**PROBLEM:** Only one span of the listing below is wanted: the lines from the one with "dirty_pages_ : gmap Z nat;" through the one with "yields the placeholder", reproduced exactly, both ends kept.

**EXTRACTED RECORDS:**
(** * Buffer pool manager and LRU replacer (CMU 15-445, project 1)

    A shallow embedding of [src/buffer/buffer_pool_manager.cpp] and of the LRU
    replacer that follows it in the same source file, together with the
    properties of the pool that the specification states.

    Conventions of the embedding.
    - A [Page *] is a handle: the index of the frame in the array [pages_]
      that the constructor allocates.  The null pointer is [None].
    - The mutex acquisitions ([std::lock_guard]) are not modelled: every
      operation is a function from the state before the call to the state
      after it.
    - [assert] is modelled as the source has it (enabled): a failing
      assertion and a null dereference end the call with a [Fault]. *)

From stdpp Require Import base option list gmap sets fin_maps.
From Stdlib Require Import ZArith Lia.
From Stdlib Require Strings.Byte.

Local Open Scope Z_scope.
Set Warnings "-clear-no-such-hyp".

(** ** Outcomes of a call *)

Inductive fault : Type :=
  | NullDereference
  | AssertionFailure.

Inductive Outcome (A : Type) : Type :=
  | Done (a : A)
  | Fault (f : fault).
Arguments Done {A} a.
Arguments Fault {A} f.

#[global] Instance Outcome_bind : MBind Outcome := λ A B k m,
  match m with
  | Done a => k a
  | Fault f => Fault f
  end.

(** ** The LRU replacer *)

Module LRU.
Section replacer.
Context {T : Type} `{Countable T}.

(** [_list] is the doubly linked sequence, most recently inserted value
    first.  [_id2node] maps a value to the list node that holds it; the node
    is identified by the value it holds, so the index is kept as the set of
    its keys. *)
Record LRUReplacer : Type := mkLRU {
  _list : list T;
  _id2node : gset T;
}.

Definition empty : LRUReplacer := mkLRU [] ∅.

(** [_list.erase(it->second)]: unlink the node that holds [value]. *)
Fixpoint erase_node (value : T) (l : list T) : list T :=
  match l with
  | [] => []
  | x :: l' => if decide (x = value) then l' else x :: erase_node value l'
  end.

Definition Insert (value : T) (r : LRUReplacer) : LRUReplacer :=
  let l := if decide (value ∈ _id2node r) then erase_node value (_list r)
           else _list r in
  mkLRU (value :: l) ({[ value ]} ∪ _id2node r).

(** [Done None] is the [false] return; [Done (Some (v, r'))] is the [true]
    return with [value = v].  The assertion fails when the index is not
    empty but the sequence is. *)
Definition Victim (r : LRUReplacer) : Outcome (option (T * LRUReplacer)) :=
  if decide (_id2node r = ∅) then Done None
  else match last (_list r) with
       | None => Fault AssertionFailure
       | Some value =>
           Done (Some (value, mkLRU (removelast (_list r)) (_id2node r ∖ {[ value ]})))
       end.

Definition Erase (value : T) (r : LRUReplacer) : bool * LRUReplacer :=
  if decide (value ∈ _id2node r)
  then (true, mkLRU (erase_node value (_list r)) (_id2node r ∖ {[ value ]}))
  else (false, r).

Definition Size (r : LRUReplacer) : nat := size (_id2node r).

(** The index and the sequence agree, and no value has two nodes. *)
Definition wf (r : LRUReplacer) : Prop :=
  NoDup (_list r) ∧ ∀ v, v ∈ _id2node r ↔ v ∈ _list r.

(** States of a replacer that starts empty. *)
Inductive reachable : LRUReplacer → Prop :=
  | reach_empty : reachable empty
  | reach_Insert v r : reachable r → reachable (Insert v r)
  | reach_Victim v r r' :
      reachable r → Victim r = Done (Some (v, r')) → reachable r'
  | reach_Erase v r : reachable r → reachable (Erase v r).2.

End replacer.
Arguments LRUReplacer T {_ _}.
End LRU.

(** ** Pages and the disk manager

    [page/page.h], [disk/disk_manager.h], [common/config.h] and the header of
    the pool are not part of the source file; what the pool uses of them is
    modelled below. *)

Abbreviation page_id_t := Z.
Abbreviation Handle := nat.
Abbreviation bytes := (list Byte.byte).

(** Modelled from the spec: the class [Page] is missing; a frame owns a byte
    buffer of fixed size, a current page identifier, a pin count and a dirty
    flag.  The pin count is read into an [int] by [UnpinPage]; it is kept as
    an integer, and no operation below depends on its range. *)
Record Page : Type := mkPage {
  data_ : bytes;
  page_id_ : page_id_t;
  pin_count_ : Z;
  is_dirty_ : bool;
}.

#[global] Instance Page_inhabited : Inhabited Page :=
  populate (mkPage [] 0 0 false).

Definition GetData (p : Page) : bytes := data_ p.
Definition GetPageId (p : Page) : page_id_t := page_id_ p.
Definition GetPinCount (p : Page) : Z := pin_count_ p.
Definition IsDirty (p : Page) : bool := is_dirty_ p.

(** Modelled from the spec: the setters of [Page] are missing; pinning
    increments the pin count, unpinning decrements it. *)
Definition SetDirty (b : bool) (p : Page) : Page :=
  mkPage (data_ p) (page_id_ p) (pin_count_ p) b.
Definition SetPageId (id : page_id_t) (p : Page) : Page :=
  mkPage (data_ p) id (pin_count_ p) (is_dirty_ p).
Definition IncreasePinCount (p : Page) : Page :=
  mkPage (data_ p) (page_id_ p) (pin_count_ p + 1) (is_dirty_ p).
Definition DecreasePinCount (p : Page) : Page :=
  mkPage (data_ p) (page_id_ p) (pin_count_ p - 1) (is_dirty_ p).
(** The buffer behind [page->GetData()] is overwritten by the caller or by
    [ReadPage]. *)
Definition SetData (d : bytes) (p : Page) : Page :=
  mkPage d (page_id_ p) (pin_count_ p) (is_dirty_ p).

(** Modelled from the spec: the disk manager is missing.  It persists
    page-sized writes, reads a never-written page as zeros, hands out fresh
    identifiers from a counter and records deallocations.  [write_log] and
    [dealloc_log] record the calls, most recent first. *)
Record DiskManager : Type := mkDisk {
  disk_pages : gmap Z bytes;
  next_page_id_ : page_id_t;
  write_log : list (page_id_t * bytes);
  dealloc_log : list page_id_t;
}.

Definition WritePage (id : page_id_t) (d : bytes) (dm : DiskManager) : DiskManager :=
  mkDisk (<[id := d]> (disk_pages dm)) (next_page_id_ dm)
         ((id, d) :: write_log dm) (dealloc_log dm).

Definition AllocatePage (dm : DiskManager) : page_id_t * DiskManager :=
  (next_page_id_ dm,
   mkDisk (disk_pages dm) (next_page_id_ dm + 1) (write_log dm) (dealloc_log dm)).

Definition DeallocatePage (id : page_id_t) (dm : DiskManager) : DiskManager :=
  mkDisk (disk_pages dm) (next_page_id_ dm) (write_log dm) (id :: dealloc_log dm).

(** ** The buffer pool manager

    The members of the class, whose declaration is missing.  [page_table_]
    is the hash index from identifiers to frames ([Find] is a lookup,
    [Insert] binds the key, [Remove] unbinds it) and [dirty_pages_] the map
    from the identifiers of dirty pages to their frames. *)

Record BufferPoolManager : Type := mkPool {
  pool_size_ : nat;
  pages_ : list Page;
  page_table_ : gmap Z nat;
  replacer_ : LRU.LRUReplacer nat;
  free_list_ : list nat;
  dirty_pages_ : gmap Z nat;
  disk_manager_ : DiskManager;
}.

Definition set_pages (v : list Page) (s : BufferPoolManager) : BufferPoolManager :=
  mkPool (pool_size_ s) v (page_table_ s) (replacer_ s) (free_list_ s)
         (dirty_pages_ s) (disk_manager_ s).
Definition set_page_table (v : gmap Z nat) (s : BufferPoolManager) : BufferPoolManager :=
  mkPool (pool_size_ s) (pages_ s) v (replacer_ s) (free_list_ s)
         (dirty_pages_ s) (disk_manager_ s).
Definition set_replacer (v : LRU.LRUReplacer nat) (s : BufferPoolManager) : BufferPoolManager :=
  mkPool (pool_size_ s) (pages_ s) (page_table_ s) v (free_list_ s)
         (dirty_pages_ s) (disk_manager_ s).
Definition set_free_list (v : list nat) (s : BufferPoolManager) : BufferPoolManager :=
  mkPool (pool_size_ s) (pages_ s) (page_table_ s) (replacer_ s) v
         (dirty_pages_ s) (disk_manager_ s).
Definition set_dirty_pages (v : gmap Z nat) (s : BufferPoolManager) : BufferPoolManager :=
  mkPool (pool_size_ s) (pages_ s) (page_table_ s) (replacer_ s) (free_list_ s)
         v (disk_manager_ s).
Definition set_disk_manager (v : DiskManager) (s : BufferPoolManager) : BufferPoolManager :=
  mkPool (pool_size_ s) (pages_ s) (page_table_ s) (replacer_ s) (free_list_ s)
         (dirty_pages_ s) v.

(** The frame behind a handle, and a method call that mutates it.  The pool
    stores handles of its own frames only; on any other number [deref]
    yields the placeholder [inhabitant] and [modify_page] does nothing. *)
Definition deref (s : BufferPoolManager) (page : Handle) : Page := pages_ s !!! page.
Definition modify_page (page : Handle) (m : Page → Page) (s : BufferPoolManager)
  : BufferPoolManager :=
  set_pages (<[page := m (deref s page)]> (pages_ s)) s.

Section BufferPool.

(** Constants of [common/config.h], which is missing: the size of a page
    buffer and the reserved identifier. *)
Variable PAGE_SIZE : nat.
Variable INVALID_PAGE_ID : page_id_t.

Definition zero_buffer : bytes := replicate PAGE_SIZE Byte.x00.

**FINISHED TASK:**
  dirty_pages_ : gmap Z nat;
  disk_manager_ : DiskManager;
}.

Definition set_pages (v : list Page) (s : BufferPoolManager) : BufferPoolManager :=
  mkPool (pool_size_ s) v (page_table_ s) (replacer_ s) (free_list_ s)
         (dirty_pages_ s) (disk_manager_ s).
Definition set_page_table (v : gmap Z nat) (s : BufferPoolManager) : BufferPoolManager :=
  mkPool (pool_size_ s) (pages_ s) v (replacer_ s) (free_list_ s)
         (dirty_pages_ s) (disk_manager_ s).
Definition set_replacer (v : LRU.LRUReplacer nat) (s : BufferPoolManager) : BufferPoolManager :=
  mkPool (pool_size_ s) (pages_ s) (page_table_ s) v (free_list_ s)
         (dirty_pages_ s) (disk_manager_ s).
Definition set_free_list (v : list nat) (s : BufferPoolManager) : BufferPoolManager :=
  mkPool (pool_size_ s) (pages_ s) (page_table_ s) (replacer_ s) v
         (dirty_pages_ s) (disk_manager_ s).
Definition set_dirty_pages (v : gmap Z nat) (s : BufferPoolManager) : BufferPoolManager :=
  mkPool (pool_size_ s) (pages_ s) (page_table_ s) (replacer_ s) (free_list_ s)
         v (disk_manager_ s).
Definition set_disk_manager (v : DiskManager) (s : BufferPoolManager) : BufferPoolManager :=
  mkPool (pool_size_ s) (pages_ s) (page_table_ s) (replacer_ s) (free_list_ s)
         (dirty_pages_ s) v.

(** The frame behind a handle, and a method call that mutates it.  The pool
    stores handles of its own frames only; on any other number [deref]
    yields the placeholder [inhabitant] and [modify_page] does nothing. *)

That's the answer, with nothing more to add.